> _Goal of the exercise_
Among the entries below, take the line with "dist_after <- getitem" and the line with "Definition none_reaching (d", and output them and every line between them exactly, with nothing else.

(Stored data)
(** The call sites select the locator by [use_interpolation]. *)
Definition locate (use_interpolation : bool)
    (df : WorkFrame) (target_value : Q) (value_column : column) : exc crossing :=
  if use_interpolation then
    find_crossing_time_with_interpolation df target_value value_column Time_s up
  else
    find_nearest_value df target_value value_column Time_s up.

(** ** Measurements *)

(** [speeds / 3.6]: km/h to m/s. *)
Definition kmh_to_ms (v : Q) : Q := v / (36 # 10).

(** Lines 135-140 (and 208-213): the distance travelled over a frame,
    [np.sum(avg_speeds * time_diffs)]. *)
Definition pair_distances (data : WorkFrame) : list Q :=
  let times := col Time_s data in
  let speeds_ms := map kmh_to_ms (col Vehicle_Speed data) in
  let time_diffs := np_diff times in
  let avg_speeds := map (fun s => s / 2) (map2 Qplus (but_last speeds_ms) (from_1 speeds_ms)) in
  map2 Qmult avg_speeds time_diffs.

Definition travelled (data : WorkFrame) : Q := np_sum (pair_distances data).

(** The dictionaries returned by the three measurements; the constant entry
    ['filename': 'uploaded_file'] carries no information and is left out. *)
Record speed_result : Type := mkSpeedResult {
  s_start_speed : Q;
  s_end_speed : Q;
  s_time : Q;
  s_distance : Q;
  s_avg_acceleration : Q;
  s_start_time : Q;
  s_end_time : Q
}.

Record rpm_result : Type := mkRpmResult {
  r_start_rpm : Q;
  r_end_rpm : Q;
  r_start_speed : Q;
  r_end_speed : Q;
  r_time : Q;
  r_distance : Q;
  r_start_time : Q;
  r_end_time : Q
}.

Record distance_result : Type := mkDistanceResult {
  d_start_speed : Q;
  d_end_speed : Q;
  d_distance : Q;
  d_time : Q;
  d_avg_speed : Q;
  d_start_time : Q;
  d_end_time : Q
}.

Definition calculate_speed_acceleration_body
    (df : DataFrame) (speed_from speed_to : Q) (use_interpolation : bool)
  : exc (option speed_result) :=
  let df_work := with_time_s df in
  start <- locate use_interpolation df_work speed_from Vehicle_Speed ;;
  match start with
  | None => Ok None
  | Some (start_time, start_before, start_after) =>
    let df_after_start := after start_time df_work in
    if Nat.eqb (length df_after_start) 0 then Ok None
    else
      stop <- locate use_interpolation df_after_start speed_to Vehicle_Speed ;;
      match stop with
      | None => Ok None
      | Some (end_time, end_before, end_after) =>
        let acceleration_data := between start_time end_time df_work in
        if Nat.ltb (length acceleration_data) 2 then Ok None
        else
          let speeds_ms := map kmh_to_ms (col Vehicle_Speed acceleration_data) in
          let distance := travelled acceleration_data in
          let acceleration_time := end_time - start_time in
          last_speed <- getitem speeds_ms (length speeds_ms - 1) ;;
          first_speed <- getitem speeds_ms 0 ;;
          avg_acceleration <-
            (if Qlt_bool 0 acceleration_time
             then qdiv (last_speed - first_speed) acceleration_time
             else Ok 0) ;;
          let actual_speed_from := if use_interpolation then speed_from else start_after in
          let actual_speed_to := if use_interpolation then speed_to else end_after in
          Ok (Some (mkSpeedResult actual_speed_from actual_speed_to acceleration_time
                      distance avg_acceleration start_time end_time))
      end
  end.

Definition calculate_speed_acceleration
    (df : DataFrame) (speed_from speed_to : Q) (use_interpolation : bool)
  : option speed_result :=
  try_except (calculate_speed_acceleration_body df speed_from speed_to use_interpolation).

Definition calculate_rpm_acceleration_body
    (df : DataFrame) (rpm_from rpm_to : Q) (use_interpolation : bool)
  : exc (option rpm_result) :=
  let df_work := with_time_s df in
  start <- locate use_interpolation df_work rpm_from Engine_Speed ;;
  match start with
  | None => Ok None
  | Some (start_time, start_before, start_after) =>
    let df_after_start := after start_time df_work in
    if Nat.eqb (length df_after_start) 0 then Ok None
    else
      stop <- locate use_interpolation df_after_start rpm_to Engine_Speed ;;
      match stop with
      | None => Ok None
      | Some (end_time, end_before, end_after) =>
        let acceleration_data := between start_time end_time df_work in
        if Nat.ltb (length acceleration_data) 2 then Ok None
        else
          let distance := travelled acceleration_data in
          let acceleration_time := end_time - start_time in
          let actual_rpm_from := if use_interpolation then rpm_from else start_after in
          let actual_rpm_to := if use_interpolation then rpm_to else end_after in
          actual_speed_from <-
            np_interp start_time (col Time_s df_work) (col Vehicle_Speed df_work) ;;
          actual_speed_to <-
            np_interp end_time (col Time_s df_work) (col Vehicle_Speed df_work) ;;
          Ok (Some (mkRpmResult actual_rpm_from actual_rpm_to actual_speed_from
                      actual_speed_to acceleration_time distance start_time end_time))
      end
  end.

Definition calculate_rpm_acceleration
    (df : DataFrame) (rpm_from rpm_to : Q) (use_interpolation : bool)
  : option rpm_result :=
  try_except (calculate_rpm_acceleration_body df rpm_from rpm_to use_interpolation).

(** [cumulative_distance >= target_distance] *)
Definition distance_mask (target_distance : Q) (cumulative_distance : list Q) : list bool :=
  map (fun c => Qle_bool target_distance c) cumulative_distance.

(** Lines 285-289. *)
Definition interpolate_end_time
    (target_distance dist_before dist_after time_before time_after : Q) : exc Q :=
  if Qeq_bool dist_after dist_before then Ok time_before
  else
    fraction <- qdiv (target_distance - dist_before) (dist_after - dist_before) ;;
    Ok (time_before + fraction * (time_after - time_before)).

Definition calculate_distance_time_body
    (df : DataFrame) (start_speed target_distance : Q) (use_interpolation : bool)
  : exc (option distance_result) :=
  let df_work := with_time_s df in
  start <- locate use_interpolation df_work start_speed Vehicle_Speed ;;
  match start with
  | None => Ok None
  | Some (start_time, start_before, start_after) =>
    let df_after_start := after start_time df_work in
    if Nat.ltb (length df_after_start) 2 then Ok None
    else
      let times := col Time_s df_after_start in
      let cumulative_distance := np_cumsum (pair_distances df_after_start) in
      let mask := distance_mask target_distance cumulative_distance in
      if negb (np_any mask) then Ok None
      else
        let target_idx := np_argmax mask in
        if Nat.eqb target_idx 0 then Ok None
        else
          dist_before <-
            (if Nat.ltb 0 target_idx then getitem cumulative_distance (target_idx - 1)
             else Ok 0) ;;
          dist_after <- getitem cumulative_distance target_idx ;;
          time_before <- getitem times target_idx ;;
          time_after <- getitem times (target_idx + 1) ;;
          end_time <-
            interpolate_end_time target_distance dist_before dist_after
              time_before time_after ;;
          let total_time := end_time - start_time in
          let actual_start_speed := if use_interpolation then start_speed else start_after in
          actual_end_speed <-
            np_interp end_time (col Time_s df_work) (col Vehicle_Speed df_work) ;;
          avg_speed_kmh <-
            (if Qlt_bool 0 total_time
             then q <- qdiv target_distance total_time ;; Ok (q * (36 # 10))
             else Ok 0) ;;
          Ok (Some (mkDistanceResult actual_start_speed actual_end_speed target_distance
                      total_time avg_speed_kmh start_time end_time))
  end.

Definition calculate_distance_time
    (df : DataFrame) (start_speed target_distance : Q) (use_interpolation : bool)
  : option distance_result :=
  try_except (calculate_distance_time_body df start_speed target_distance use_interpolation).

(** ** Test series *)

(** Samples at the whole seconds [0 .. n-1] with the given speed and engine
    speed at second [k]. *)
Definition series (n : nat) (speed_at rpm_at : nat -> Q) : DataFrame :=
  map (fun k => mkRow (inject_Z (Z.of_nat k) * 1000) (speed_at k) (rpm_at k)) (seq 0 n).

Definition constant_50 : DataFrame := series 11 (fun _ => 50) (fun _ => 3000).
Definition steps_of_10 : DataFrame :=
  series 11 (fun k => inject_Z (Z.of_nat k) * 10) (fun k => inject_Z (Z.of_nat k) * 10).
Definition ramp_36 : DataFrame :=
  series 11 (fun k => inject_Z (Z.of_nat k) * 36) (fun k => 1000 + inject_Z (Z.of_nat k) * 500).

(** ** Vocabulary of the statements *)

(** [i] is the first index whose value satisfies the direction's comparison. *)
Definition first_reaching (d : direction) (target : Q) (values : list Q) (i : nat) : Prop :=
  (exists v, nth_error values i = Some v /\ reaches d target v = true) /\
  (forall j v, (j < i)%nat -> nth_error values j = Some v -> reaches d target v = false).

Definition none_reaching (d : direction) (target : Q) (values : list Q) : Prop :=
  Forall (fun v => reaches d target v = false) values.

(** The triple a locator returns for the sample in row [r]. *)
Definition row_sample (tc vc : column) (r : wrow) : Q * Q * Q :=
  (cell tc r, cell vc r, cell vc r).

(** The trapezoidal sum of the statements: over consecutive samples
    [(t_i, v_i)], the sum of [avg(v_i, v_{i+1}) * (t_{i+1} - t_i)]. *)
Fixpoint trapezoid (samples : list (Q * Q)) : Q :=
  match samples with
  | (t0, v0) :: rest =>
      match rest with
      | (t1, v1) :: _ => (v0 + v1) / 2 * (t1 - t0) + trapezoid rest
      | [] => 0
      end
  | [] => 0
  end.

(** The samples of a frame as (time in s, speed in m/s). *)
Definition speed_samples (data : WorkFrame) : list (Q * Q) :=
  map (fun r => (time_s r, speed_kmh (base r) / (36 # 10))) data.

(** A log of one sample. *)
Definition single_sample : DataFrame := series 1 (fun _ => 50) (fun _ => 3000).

> _Output_
          dist_after <- getitem cumulative_distance target_idx ;;
          time_before <- getitem times target_idx ;;
          time_after <- getitem times (target_idx + 1) ;;
          end_time <-
            interpolate_end_time target_distance dist_before dist_after
              time_before time_after ;;
          let total_time := end_time - start_time in
          let actual_start_speed := if use_interpolation then start_speed else start_after in
          actual_end_speed <-
            np_interp end_time (col Time_s df_work) (col Vehicle_Speed df_work) ;;
          avg_speed_kmh <-
            (if Qlt_bool 0 total_time
             then q <- qdiv target_distance total_time ;; Ok (q * (36 # 10))
             else Ok 0) ;;
          Ok (Some (mkDistanceResult actual_start_speed actual_end_speed target_distance
                      total_time avg_speed_kmh start_time end_time))
  end.

Definition calculate_distance_time
    (df : DataFrame) (start_speed target_distance : Q) (use_interpolation : bool)
  : option distance_result :=
  try_except (calculate_distance_time_body df start_speed target_distance use_interpolation).

(** ** Test series *)

(** Samples at the whole seconds [0 .. n-1] with the given speed and engine
    speed at second [k]. *)
Definition series (n : nat) (speed_at rpm_at : nat -> Q) : DataFrame :=
  map (fun k => mkRow (inject_Z (Z.of_nat k) * 1000) (speed_at k) (rpm_at k)) (seq 0 n).

Definition constant_50 : DataFrame := series 11 (fun _ => 50) (fun _ => 3000).
Definition steps_of_10 : DataFrame :=
  series 11 (fun k => inject_Z (Z.of_nat k) * 10) (fun k => inject_Z (Z.of_nat k) * 10).
Definition ramp_36 : DataFrame :=
  series 11 (fun k => inject_Z (Z.of_nat k) * 36) (fun k => 1000 + inject_Z (Z.of_nat k) * 500).

(** ** Vocabulary of the statements *)

(** [i] is the first index whose value satisfies the direction's comparison. *)
Definition first_reaching (d : direction) (target : Q) (values : list Q) (i : nat) : Prop :=
  (exists v, nth_error values i = Some v /\ reaches d target v = true) /\
  (forall j v, (j < i)%nat -> nth_error values j = Some v -> reaches d target v = false).

Definition none_reaching (d : direction) (target : Q) (values : list Q) : Prop :=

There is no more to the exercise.